I found the route- the metro from the Smithsonian to the end- then a quick 1 1/2 miles by bus- easy and cheap.
The DC metro is clean, efficient and inexpensive and seems safe enough. The metro ride went without a hitch. When we went to the bus stop we quickly noted that our ethnicity was in the minority. In fact, we were the lone representatives of said ethnicity. We were out of our element- but that can be a good thing- especially when trying to reinforce color blindness in our children. But despite our attempts to be color blind we stuck out from the crowd, getting a few strange looks from our fellow rider, who didn't seem to be as color blind as we were attempting to be. One nice lady guessed we were going to the Comfort Inn and told us where our stop was located. I'm sure our destination couldn't have been more obvious if we'd have tattooed in on our foreheads.

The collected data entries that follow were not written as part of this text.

Lemma first_key_pick info : info ∈ infos → first_key keys (si_field info) = Some (pick info) ∧ pick info ∈ infos ∧
  si_field (pick info) = si_field info.
Proof.
  intros Hin%keys_of. unfold Snippets.pick. destruct (first_key keys (si_field info)) as [k|] eqn:Hk; cbn.
  - unfold first_key in Hk. apply find_some in Hk as [Hk He]. apply String.eqb_eq in He. split; [done|]. split; [|done].
    by apply keys_of, list_elem_of_In.
  - exfalso. unfold first_key in Hk. apply list_elem_of_In in Hin. eapply find_none in Hk; [|exact Hin]. cbn in Hk.
    by rewrite String.eqb_refl in Hk.
Qed.
Lemma nodes_lookup key n :
  nodes !! key = Some n ↔
  ∃ k, n = S k ∧ (pick <$> infos) !! k = Some key ∧ ∀ k', (k < k')%nat → (pick <$> infos) !! k' ≠ Some key.
Proof.
  rewrite number_nodes_lookup. cbn [nodes_of next_node]. unfold const_score_node. split.
  - intros [[Hn _]|Hk]; [by rewrite lookup_empty in Hn|done].
  - intros Hk. by right.
Qed.
Lemma nodes_pairs :
  NoDup (map_to_list nodes).*2 ∧
  (∀ info n, (info, n) ∈ map_to_list nodes → info ∈ infos ∧ ∃ k, n = S k ∧ (pick <$> infos) !! k = Some info).
Proof.
  split.
  - apply NoDup_fmap_2_strong; [|apply NoDup_map_to_list]. intros [i n] [i' n'] Hi%elem_of_map_to_list Hi'%elem_of_map_to_list.
    cbn. intros ->. apply nodes_lookup in Hi as (k & -> & Hk & _), Hi' as (k' & [= <-] & Hk' & _). congruence.
  - intros info n (k & -> & Hk & _)%elem_of_map_to_list%nodes_lookup. split; [|by exists k].
    apply list_lookup_fmap_Some in Hk as (i & -> & Hi). by apply first_key_pick, list_elem_of_lookup_2 with k.
Qed.

(** ** One row *)

Variables (st : PdbScanState) (targetlist : list PlanExpr) (tl : list PlanExpr) (pj : ProjectionState).
Hypotheses (Htl : placeholder_targetlist pj = Some tl) (Hscore : pj_const_score_node pj = Some const_score_node)
  (Hnodes : const_snippet_nodes pj = nodes) (Hgens : has_generators infos pj)
  (Hneed : need_snippets pj = negb (bool_decide (infos = [])))
  (Hsome : need_scores st = true ∨ infos ≠ []).

Definition score_val (score : Score) : option PgVal := if need_scores st then Some (float4_val score) else None.
(** only what is never written stays null *)
Definition unset values (dead : nat → Prop) : Prop :=
  (need_scores st = false → values !! const_score_node = None) ∧ ∀ k, dead k → values !! S k = None.

Lemma project_row_ok values dead ctid score slot :
  has_fields infos ctid → unset values dead →
  (∀ k info, dead k → (pick <$> infos) !! k = Some info → nodes !! info ≠ Some (S k)) →
  ∃ values', project_row st targetlist (set_values values pj) ctid score slot =
      Ok (exec_expr values' slot <$> tl, set_values values' pj) ∧
    unset values' dead ∧ mjoin (values' !! const_score_node) = score_val score ∧
    ∀ info n, nodes !! info = Some n → values' !! n = Some (text_val <$> snippet_text ctid info).
Proof.
  intros Hf [Hz Hd] Hdead. unfold project_row. cbn [pj_const_score_node set_values const_values const_snippet_nodes placeholder_targetlist].
  change (need_snippets (set_values values pj)) with (need_snippets pj). rewrite Hscore, Hnodes, Htl, Hneed.
  destruct nodes_pairs as [Hnd Hin].
  set (values1 := if need_scores st then <[const_score_node := Some (float4_val score)]> values else values).
  assert (mjoin (values1 !! const_score_node) = score_val score ∧ (need_scores st = false → values1 !! const_score_node = None) ∧
    ∀ k, values1 !! S k = values !! S k) as (Hs1 & Hz1 & Hk1).
  { unfold values1, score_val. destruct (need_scores st).
    - rewrite lookup_insert_eq. split; [done|]. split; [done|]. intros k. by rewrite lookup_insert_ne.
    - rewrite Hz by done. done. }
  destruct (fill_snippets_ok (set_values values pj) ctid (snippet_text ctid) (map_to_list nodes) values1 Hnd)
    as (values2 & Hfill & Hset & Hkeep).
  { intros info n [Hi _]%Hin. by apply make_snippet_ok with infos. }
  assert (const_score_node ∉ (map_to_list nodes).*2) as Hz0.
  { intros ((info, n) & Hn & Hx)%list_elem_of_fmap. cbn in Hn. subst n. by apply Hin in Hx as (_ & k & [=] & _). }
  assert (∀ v, (if negb (bool_decide (infos = [])) then fill_snippets (set_values values pj) ctid (map_to_list nodes) v else Ok v)
    = fill_snippets (set_values values pj) ctid (map_to_list nodes) v) as Hif.
  { intros v. case_bool_decide as Hi; [|done]. rewrite Hi. cbn [number_nodes nodes_of negb]. by rewrite map_to_list_empty. }
  assert (negb (need_scores st) && negb (negb (bool_decide (infos = []))) = false) as Hguard.
  { destruct Hsome as [-> |Hi]; [done|]. rewrite (bool_decide_eq_false_2 _ Hi). apply andb_false_r. }
  exists values2. split; [|split; [split|split]].
  - rewrite Hguard. unfold values1 in Hfill. destruct (need_scores st); cbn [expect_ok mbind outcome_bind]; rewrite Hif, Hfill; done.
  - intros Hns. rewrite Hkeep by done. by apply Hz1.
  - intros k Hk. rewrite Hkeep; [by rewrite Hk1, Hd|].
    intros ((info, n) & Hn & Hx)%list_elem_of_fmap. cbn in Hn. subst n.
    destruct (Hin _ _ Hx) as (_ & k' & [= <-] & Hpick). apply elem_of_map_to_list in Hx. by eapply Hdead.
  - by rewrite Hkeep.
  - intros info n Hn%elem_of_map_to_list. by apply Hset.
Qed.

(** ** All rows *)

Lemma project_rows_ok dead rows : ∀ values,
  Forall (λ row, has_fields infos row.1.1) rows → unset values dead →
  (∀ k info, dead k → (pick <$> infos) !! k = Some info → nodes !! info ≠ Some (S k)) →
  ∃ out, project_rows st targetlist (set_values values pj) rows = Ok out ∧
    Forall2 (λ row vals, ∃ values', vals = exec_expr values' row.2 <$> tl ∧ unset values' dead ∧
      mjoin (values' !! const_score_node) = score_val row.1.2 ∧
      ∀ info n, nodes !! info = Some n → values' !! n = Some (text_val <$> snippet_text row.1.1 info)) rows out.
Proof.
  induction rows as [|[[ctid score] slot] rows IH]; intros values Hf Hu Hd; cbn [project_rows].
  { exists []. by split. }
  apply list.Forall_cons in Hf as [Hf Hfs].
  destruct (project_row_ok values dead ctid score slot Hf Hu Hd) as (values' & -> & Hu' & Hs & Hn).
  cbn [mbind outcome_bind]. destruct (IH values' Hfs Hu' Hd) as (out & -> & Hout). cbn [mbind outcome_bind].
  eexists. split; [done|]. constructor; [|done]. by exists values'.
Qed.
End row_lemmas.

(** ** What [rescan_custom_scan] prepares *)

Lemma mutate_list_app `{PgDatum} f l l' data :
  mutate_list f (l ++ l') data =
    let '(l1, data) := mutate_list f l data in let '(l2, data) := mutate_list f l' data in (l1 ++ l2, data).
Proof.
  revert data. induction l as [|e l IH]; intros data; cbn [app mutate_list].
  { by destruct (mutate_list f l' data). }
  destruct (f e data) as [e' data']. rewrite IH. destruct (mutate_list f l data') as [l1 data1].
  by destruct (mutate_list f l' data1).
Qed.
Lemma mutate_list_length `{PgDatum} f l data : length (mutate_list f l data).1 = length l.
Proof.
  revert data. induction l as [|e l IH]; intros data; [done|]. cbn [mutate_list]. destruct (f e data) as [e' data'].
  specialize (IH data'). destruct (mutate_list f l data'). cbn in *. by f_equal.
Qed.
Lemma concat_ok_app {A B} (f : A → outcome (list B)) l l' ys :
  concat_ok f (l ++ l') = Ok ys → ∃ y y', concat_ok f l = Ok y ∧ concat_ok f l' = Ok y' ∧ ys = y ++ y'.
Proof.
  revert ys. induction l as [|x l IH]; intros ys Hys; cbn [app] in Hys; [by exists [], ys|].
  apply concat_ok_cons in Hys as (own & rest & Hown & (y & y' & Hy & Hy' & ->)%IH & ->).
  exists (own ++ y), y'. rewrite app_assoc. split; [|done]. unfold concat_ok in *. cbn [traverse_ok]. rewrite Hown.
  cbn [mbind outcome_bind]. apply obind_inv in Hy as (zs & -> & [= <-]). done.
Qed.
Lemma list_to_map_keys {V} (h : SnippetInfo → V) (l : list SnippetInfo) info :
  (list_to_map ((λ i, (i, h i)) <$> l) : gmap SnippetInfo V) !! info = if decide (info ∈ l) then Some (h info) else None.
Proof.
  induction l as [|i l IH]; cbn [fmap list_fmap list_to_map foldr]; [by rewrite lookup_empty|].
  destruct (decide (info = i)) as [->|Hne]; [rewrite lookup_insert_eq, decide_True by (by left); done|].
  cbn in *. rewrite lookup_insert_ne by done. rewrite IH. apply decide_ext. rewrite elem_of_cons. naive_solver.
Qed.
Lemma some_if (P : Prop) `{Decision P} {V} (v : V) : is_Some (if decide P then Some v else None) ↔ P.
Proof. destruct (decide P); split; try done. Qed.
Lemma traverse_ok_in {A B} (f : A → outcome B) (g : A → B) l :
  (∀ x, x ∈ l → f x = Ok (g x)) → traverse_ok f l = Ok (g <$> l).
Proof.
  induction l as [|x l IH]; intros Hf; [done|]. cbn [traverse_ok]. rewrite (Hf x) by (by left). cbn [mbind outcome_bind].
  rewrite IH; [done|]. intros y Hy. apply Hf. by right.
Qed.

Lemma call_placeholder `{RustF64} `{TantivyTypes} `{TantivyText} `{TantivyRegex} `{RustBuild}
    `{Chrono} `{!PgDates} `{AsFieldType} `{!TantivyParser} `{!TantivySearcher} `{TantivyIndex} `{!TantivyReader}
    `{!TantivySnippets} `{PgSlots} `{!PgDatum} `{!QueryDatum} `{TantivySchema} `{!HeapFetch} `{!PgExec} `{!SnippetOrder}
    score_funcoid snippet_funcoid rti lookup keys (funcoids_differ : score_funcoid ≠ snippet_funcoid)
    before args after data infos info tl data' :
  mutate_list (inject score_funcoid snippet_funcoid rti lookup keys) (before ++ X_FuncExpr snippet_funcoid args :: after) data =
    (tl, data') →
  forallb (scores_plain score_funcoid) before = true → concat_ok (uses_snippets snippet_funcoid rti lookup) before = Ok infos →
  snippet_info rti lookup args = Ok info →
  (∀ i, i ∈ infos → first_key keys (si_field i) = Some (pick keys i)) → first_key keys (si_field info) = Some (pick keys info) →
  tl !! length before = Some (X_Placeholder (next_node data + length infos)).
Proof.
  intros Hmut Hplain Hu Hinfo Hkeys Hkey. rewrite mutate_list_app in Hmut.
  destruct (injects_list score_funcoid snippet_funcoid rti lookup keys before
    ltac:(apply Forall_true; intros e; by apply inject_ok) data infos Hplain Hu Hkeys) as (tl1 & Hmut1 & _).
  pose proof (mutate_list_length (inject score_funcoid snippet_funcoid rti lookup keys) before data) as Hlen.
  rewrite Hmut1 in Hmut, Hlen. cbn [mutate_list fst] in Hmut, Hlen.
  rewrite (inject_call score_funcoid snippet_funcoid rti lookup keys funcoids_differ _ info) in Hmut by done.
  rewrite number_nodes_next in Hmut. destruct (mutate_list _ _ _) as [tl2 data2]. injection Hmut as <- _.
  rewrite lookup_app_r by lia. by rewrite Hlen, Nat.sub_diag.
Qed.

Section prepared.
Context `{RustF64} `{TantivyTypes} `{TantivyText} `{TantivyRegex} `{RustBuild}
  `{Chrono} `{!PgDates} `{AsFieldType} `{!TantivyParser} `{!TantivySearcher} `{TantivyIndex} `{!TantivyReader}
  `{!TantivySnippets} `{PgSlots} `{!PgDatum} `{!QueryDatum} `{TantivySchema} `{!HeapFetch} `{!PgExec} `{!SnippetOrder}.
Variables (score_funcoid snippet_funcoid : Z) (gen : SnippetInfo → Field * SnippetGenerator)
  (st : PdbScanState) (reader : SearchIndexReader) (schema : SearchIndexSchema)
  (fields : PdbScanFields) (scanrelid : Z) (targetlist : list PlanExpr) (pj0 : ProjectionState) (infos : list SnippetInfo).
Notation rti := (u32_val (st_rti fields)).
Notation lookup := (st_var_attname_lookup fields).

(** the scan asks for these snippets, and needs its own projection *)
Definition asks_for : Prop :=
  score_funcoid ≠ snippet_funcoid ∧
  create_projections score_funcoid snippet_funcoid fields scanrelid targetlist = Ok (need_scores_field st, pj0) ∧
  concat_ok (uses_snippets snippet_funcoid rti lookup) targetlist = Ok infos ∧
  forallb (scores_plain score_funcoid) targetlist = true ∧
  (need_scores st = true ∨ infos ≠ []) ∧
  ∀ info, info ∈ infos → snippet_generator reader schema (si_field info) (search_query_input st) = Ok (gen info).
Hypothesis Hasks : asks_for.

Lemma created : snippet_generators pj0 = list_to_map ((λ info, (info, None)) <$> infos) ∧ pj_rti pj0 = rti ∧
  pj_attname_lookup pj0 = lookup.
Proof.
  destruct Hasks as (_ & Hc & Hu & _). unfold create_projections in Hc.
  apply obind_inv in Hc as (need & _ & (infos' & Hu' & [= _ <-])%obind_inv). cbn.
  assert (infos' = infos) as -> by congruence. done.
Qed.
(** the generators after a rescan, by what was asked for *)
Definition new_generator (info : SnippetInfo) : option (Field * SnippetGenerator) :=
  Some ((gen info).1, set_max_num_chars (max_num_chars info) (gen info).2).
Lemma renewed : renew_generators reader schema (search_query_input st) (snippet_generators pj0) =
  Ok (list_to_map ((λ info, (info, new_generator info)) <$> (map_to_list (snippet_generators pj0)).*1)).
Proof.
  destruct created as (Hg & _), Hasks as (_ & _ & _ & _ & _ & Hgen). unfold renew_generators.
  rewrite (traverse_ok_in _ (λ x, (x.1, new_generator x.1))).
  - cbn [mbind outcome_bind]. by rewrite <- list_fmap_compose.
  - intros [info g] Hin%elem_of_map_to_list. rewrite Hg, list_to_map_keys in Hin.
    destruct (decide (info ∈ infos)) as [Hi|]; [|done]. unfold renew_generator, new_generator. cbn [fst].
    rewrite (Hgen info Hi). by destruct (gen info).
Qed.
Lemma generator_keys info : info ∈ (map_to_list (snippet_generators pj0)).*1 ↔ info ∈ infos.
Proof.
  destruct created as (-> & _). rewrite list_elem_of_fmap. split.
  - intros ([i g] & -> & Hin%elem_of_map_to_list). rewrite list_to_map_keys in Hin. by destruct (decide _).
  - intros Hin. exists (info, None). split; [done|]. apply elem_of_map_to_list. by rewrite list_to_map_keys, decide_True.
Qed.

Definition first_node : Placeholders := {| next_node := S const_score_node; nodes_of := ∅ |}.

When we got to the hotel the most telling detail of the type of neighborhood was the front desk. Completely surrounding the entire front desk area was a bullet proof glass shield like you could find at a bank. Usually that isn't the best way to instill confidence in your guests- by protecting the hotel employees with an impenitrable barrier while leaving the rest of the hotel open to whomever wants to roam the halls.
However, despite the unwelcoming architectural addition, the room was clean, the staff was nice, the breakfast was fine, and we found out that the other guests were mostly European tourist who must have arrived by rental car. That mode of arrival would have given a completely different feel, in that the hotel was just off the freeway and you wouldn't have known about the neighborhood by seeing only one block of it. That is, if you didn't notice the 2 inch think glass barricade.